The Admiralty Court has handed down judgment in Al Khattiya v. Jag Laadki, The “Jag Pooja” [2018] EWHC 389 (Admlty), rejecting an application by the defendant owners of the Jag Laadki for a stay of English proceedings on the grounds of forum non conveniens and declining to set aside an anti-suit injunction. Robert Thomas QCThomas Macey-Dare QC and Benjamin Coffer from Quadrant Chambers appeared in the case.

The application arose out of a collision between the Al Khattiya and the Jag Laadki in UAE territorial waters. The owners of Al Khattiya brought in rem proceedings in the English Admiralty Court claiming damages, and founded jurisdiction by serving them on a sister ship of the Jag Laadki, the Jag Pooja. Shortly afterwards, the owners of the Jag Laadki commenced proceedings in Fujairah claiming damages and a declaration of non-liability. The Al Khattiya owners sought and obtained an anti-suit injunction from the English court to restrain the Fujairah proceedings on the basis that they were hopeless and thus vexatious and oppressive. The owners of the Jag Laadki subsequently admitted liability for the collision. This was the hearing of an application by the Jag Laadki owners to stay the English claim, and to set aside the anti-suit injunction.

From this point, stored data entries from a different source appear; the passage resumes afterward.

(* ===== verification/Providers.v ===== *)
(** The OpenAI and Anthropic clients ([internal/llm/openai.go], [anthropic.go]): the request
    built from a conversation, the exchange, and the answer read back.  The text of a request
    and the decoding of a response are parameters, as is the network. *)

From S2P Require Import Prelude GoRuntime GoText PlanRef Registry Llm.
Open Scope Z_scope.

(** ** The exchange *)

(** What a POST came to: a request that cannot be made, one that fails on the way, or a
    status with a body, unless reading it fails. *)
Inductive exchange := NoRequest (msg : string) | TransportError (msg : string) | Responded (status : Z) (body : string + string).

(** The part of the three [Generate] methods that follows the exchange; [inl] is the text of
    a read error. *)
Definition read_exchange (provider : string) (parse : string -> generated) (x : exchange) : generated :=
  match x with
  | NoRequest msg => GenerateFailed (ErrText msg)
  | TransportError msg | Responded _ (inl msg) => GenerateFailed (ErrProvider (mkProviderError provider 0 true msg))
  | Responded status (inr body) =>
    if (status <? 200) || (300 <=? status)
    then GenerateFailed (ErrProvider (mkProviderError provider status ((status =? 429) || (500 <=? status)) body))
    else parse body
  end.

(** [strings.TrimRight(s, "/")]. *)
Definition trim_slashes (s : string) : string := String.rev (trim_left (String.length s) ["/"] (String.rev s)).

(** [http.Client.Do] on a URL, headers and a body. *)
Definition Network (N : Type) : Type := N -> string -> list (string * string) -> string -> N * exchange.

Definition object_type_schema : string := "{" +:+ quote +:+ "type" +:+ quote +:+ ":" +:+ quote +:+ "object" +:+ quote +:+ "}".

(** ** Anthropic ([anthropic.go]) *)

Record anthropicTool := mkAnthropicTool { at_Name : string; at_Description : string; at_InputSchema : string }.

(** A content block: [text], [tool_use] or [tool_result]; other types are kept by name. *)
Inductive anthropicContentBlock :=
| TextBlock (text : string)
| ToolUse (id name input : string)
| ToolResultBlock (toolUseID content : string)
| OtherBlock (type_ : string).

Inductive anthropicContent := PlainText (text : string) | Blocks (blocks : list anthropicContentBlock).

Record anthropicMessage := mkAnthropicMessage { am_Role : string; am_Content : anthropicContent }.

Record anthropicRequest := mkAnthropicRequest {
  ar_Model : string; ar_MaxTokens : Z; ar_Messages : list anthropicMessage; ar_Tools : list anthropicTool
}.

(** [json.Marshal] of a request, and [json.Unmarshal] of a response into its blocks. *)
Class AnthropicJson := {
  EncodeAnthropic : anthropicRequest -> option string;
  DecodeAnthropic : string -> option (list anthropicContentBlock)
}.

Section Anthropic.
Context `{J : Json} `{AJ : AnthropicJson}.

Definition anthropicVersion : string := "2023-06-01".

Definition anthropic_tool (t : ToolDefinition) : anthropicTool :=
  mkAnthropicTool (td_Name t) (td_Description t) (if String.eqb (td_InputSchema t) "" then object_type_schema else td_InputSchema t).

The case is significant in two major respects. First, the judgment contains an important analysis of the relevance of the place where the tort occurs in considering the appropriate forum in forum non conveniens cases. Mr Justice Bryan, sitting in the Admiralty Court, considered in detail the line of cases deriving from The Albaforth [1984] 2 Lloyd’s Rep 91 and the application of those authorities to a claim arising out of a collision in territorial waters. Declining to stay the English claim, he rejected the argument of the Jag Laadki owners that the location of the collision was, in and of itself, a weighty factor in favour of the Courts of Fujairah as the natural forum, giving more weight to other factors such as the language of the evidence and the location of the witnesses which made England the natural forum.

The second significant aspect of the decision concerns the nature of the connection with England required before the court will grant an anti-suit injunction restraining foreign proceedings on vexatious and oppressive grounds. In refusing to set aside the anti-suit injunction, the judge held that even if England was not the natural forum for the foreign proceedings themselves, it was sufficient that England was the natural forum for determining whether the foreign proceedings were vexatious and/or oppressive, following Thomas J in Shell International Petroleum v Coral Oil [1999] 2 Lloyd’s Rep 606.

The judge also rejected an argument that substantial justice was not available to the Qatari owners of Al Khattiya in Fujairah, as a result of the diplomatic dispute between the UAE and Qatar, holding that the English court would require “cogent evidence” before reaching such a conclusion.